By treating individuals differently based on their ancestry, the City has violated fundamental constitutional and civil rights protections. While nominally aimed at addressing inequities, racializing healthcare harms people from all racial and ethnic groups. Non-white and Hispanic patients who are otherwise young and healthy will receive these experimental therapies, even though they likely do not need them, while similarly situated white patients will not receive them. In fact, a 64-year-old white woman with no known risk factors, but who is nonetheless at much greater risk simply because of her age, would receive lower priority than a healthy 19-year-old Hispanic woman. Furthermore, while the treatments are highly effective in the short term, their long-term consequences are unknown. Because non-white patients are automatically prioritized, they will disproportionately bear the risk of experimental treatments with as yet unknown future effects.

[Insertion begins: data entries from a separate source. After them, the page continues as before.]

(* ===== verification/LendingOracle.v ===== *)
(** * Token lending: the price oracle

    Models [src/solana-program-library/token-lending/program/src/pyth.rs], the
    accounts of the oracle program as they lie in memory, and the readers of
    [processor.rs]: the quote currency among the attributes of a product and the
    price.  Enumerations of the oracle are compared by their numbers; the buffers
    of the runtime are aligned as the structures need. *)

From stdpp Require Import base gmap list fin_maps strings.
From Stdlib Require Import ZArith Lia.
From S2P Require Import Prelude Sdk LendingMath.

Module Pyth.
Definition MAGIC : Z := 2712847316.
Definition VERSION_2 : Z := 2.
Definition PROD_ATTR_SIZE : Z := 464.
Definition AccountType_Product : Z := 2.
Definition PriceStatus_Trading : Z := 1.
Definition PriceType_Price : Z := 1.

Record Product := { magic : Z; ver : Z; atype : Z; px_acc : list Z; attr : list Z }.
Record Price := { ptype : Z; expo : Z; valid_slot : Z; agg_price : Z; agg_status : Z }.

(** The unsigned integer of [n] bytes at an offset. *)
Definition at_offset (data : list Z) (offset n : nat) : Z := from_le_bytes (take n (drop offset data)).
(** The same bits as a signed integer. *)
Definition to_signed (bits : Z) (z : Z) : Z := if z <? 2 ^ (bits - 1) then z else z - 2 ^ bits.

(** [load]: slicing panics if the account is too small. *)
Definition load_product (data : list Z) : program_result Product :=
  panic_unless (Nat.leb 512 (length data)) ;;
  Ok {| magic := at_offset data 0 4; ver := at_offset data 4 4; atype := at_offset data 8 4;
        px_acc := take 32 (drop 16 data); attr := take 464 (drop 48 data) |}.
Definition load_price (data : list Z) : program_result Price :=
  panic_unless (Nat.leb 3312 (length data)) ;;
  Ok {| ptype := at_offset data 16 4; expo := to_signed 32 (at_offset data 20 4);
        valid_slot := at_offset data 40 8; agg_price := to_signed 64 (at_offset data 208 8);
        agg_status := at_offset data 224 4 |}.
End Pyth.

Definition bad_oracle : ProgramError := lerr LendingError.InvalidOracleConfig.

(** [b"quote_currency"] *)
Definition QUOTE_CURRENCY : list Z :=
  [113; 117; 111; 116; 101; 95; 99; 117; 114; 114; 101; 110; 99; 121].

(** The part of a slice from [start] to [stop]; indexing panics out of range. *)
Definition slice (l : list Z) (start stop : Z) : list Z :=
  take (Z.to_nat (stop - start)) (drop (Z.to_nat start) l).
Definition index (l : list Z) (i : Z) : program_result Z := unwrap (l !! Z.to_nat i).

(** The value that starts at [start], padded to 32 bytes. *)
Definition quote_value (attr : list Z) (start : Z) : program_result (list Z) :=
  length ← index attr start;
  let start := start + 1 in
  let stop := start + length in
  fail_if ((32 <? length) || (Pyth.PROD_ATTR_SIZE <? stop)) bad_oracle ;;
  Ok (slice attr start stop ++ replicate (32 - Z.to_nat length) 0).

(** The loop over the attributes, each a key and a value with their lengths
    before them; an attribute takes at least two bytes. *)
Fixpoint find_quote (fuel : nat) (attr : list Z) (start : Z) : program_result (list Z) :=
  match fuel with
  | O => Panic
  | S fuel =>
      if start <? Pyth.PROD_ATTR_SIZE then
        length ← index attr start;
        let start := start + 1 in
        fail_if ((length =? 14) && (Pyth.PROD_ATTR_SIZE <? start + length)) bad_oracle ;;
        if (length =? 14) && bool_decide (slice attr start (start + length) = QUOTE_CURRENCY)
        then quote_value attr (start + length)
        else
          let start := start + length in
          value ← index attr start;
          find_quote fuel attr (start + (1 + value))
      else Err bad_oracle
  end.

Definition get_pyth_product_quote_currency (p : Pyth.Product) : program_result (list Z) :=
  find_quote 465 (Pyth.attr p) 0.

Section Fuel.
Context (attr : list Z) (Hb : bytes attr).

Lemma index_byte i b : index attr i = Ok b -> 0 <= b < 256.
Proof.
  unfold index. intros H. inv_ok. exact (proj1 (Forall_lookup _ _) Hb _ _ H).
Qed.

(** The fuel is enough: more of it changes nothing. *)
Lemma find_quote_fuel fuel fuel' start :
  0 <= start -> Z.max 0 (Pyth.PROD_ATTR_SIZE - start) < Z.of_nat fuel -> (fuel <= fuel')%nat ->
  find_quote fuel' attr start = find_quote fuel attr start.
Proof.
  revert fuel' start. induction fuel as [|fuel IH]; intros [|fuel'] start Hs Hf Hle; try lia. cbn.
  destruct (Z.ltb_spec start Pyth.PROD_ATTR_SIZE) as [Hlt|_]; [|done].
  destruct (index attr start) as [n| |] eqn:En; [|done..]. cbn.
  apply index_byte in En. destruct (_ && _); [done|]. cbn. destruct (_ && _); [done|].
  destruct (index attr (start + 1 + n)) as [v| |] eqn:Ev; [|done..]. cbn.
  apply index_byte in Ev. apply IH; lia.
Qed.
End Fuel.

(** ** Prices *)
Definition ORACLE_STALE_AFTER_SLOTS_ELAPSED : Z := 5.

Definition get_pyth_price (data : list Z) (slot : Z) : program_result Decimal :=
  p ← Pyth.load_price data;
  fail_if (negb (Pyth.ptype p =? Pyth.PriceType_Price)) bad_oracle ;;
  fail_if (negb (Pyth.agg_status p =? Pyth.PriceStatus_Trading)) bad_oracle ;;
  slots_elapsed ← ok_or (checked_sub slot (Pyth.valid_slot p)) overflow;
  fail_if (ORACLE_STALE_AFTER_SLOTS_ELAPSED <=? slots_elapsed) bad_oracle ;;
  fail_if (Pyth.agg_price p <? 0) bad_oracle ;;
  let price := Pyth.agg_price p in
  if 0 <=? Pyth.expo p then
    zeros ← ok_or (checked_pow10 (Pyth.expo p)) overflow;
    Decimal.try_mul_u64 (Decimal.from price) zeros
  else
    fail_if (Pyth.expo p =? - 2 ^ 31) overflow ;;
    decimals ← ok_or (checked_pow10 (- Pyth.expo p)) overflow;
    Decimal.try_div_u64 (Decimal.from price) decimals.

The City’s order also furthers the vile idea that non-white people are more sickly, weak, or infectious simply because of their racial categorization.

On February 23, 2022, FAIR filed a motion for a Temporary Restraining Order (“TRO”) and Preliminary Injunction, urging the United States District Court for the Southern District of New York to issue an emergency order enjoining the New York State Department of Health and the New York City Department of Health and Mental Hygiene from enforcing portions of two identical directives that prioritize scarce COVID-19 oral antiviral and monoclonal antibody therapy treatments solely based on skin color and ancestry. In the Motion, FAIR alleges that the policy of pathologizing skin color and ancestry has injured and will continue to injure NYC residents by intentionally and unconstitutionally discriminating against them on the basis of their race and ethnicity—classifications that the Supreme Court, in Shaw v. Reno, 509 U.S. 630, 643 (1993), denounced as “odious to a free people whose institutions are founded upon the doctrine of equality.”

UPDATE: On April 20, 2022, the court denied FAIR’s motion for a temporary restraining order and preliminary injunction, but did not dismiss the case. Instead, the court recognized there is a factual issue that must be resolved: whether the NY directives are orders that providers must follow or simply non-binding guidance. The defendants must answer or move to dismiss by May 20. 

FAIR is being represented in the action by civil rights attorney Ameer Benno of Benno & Associates in New York City.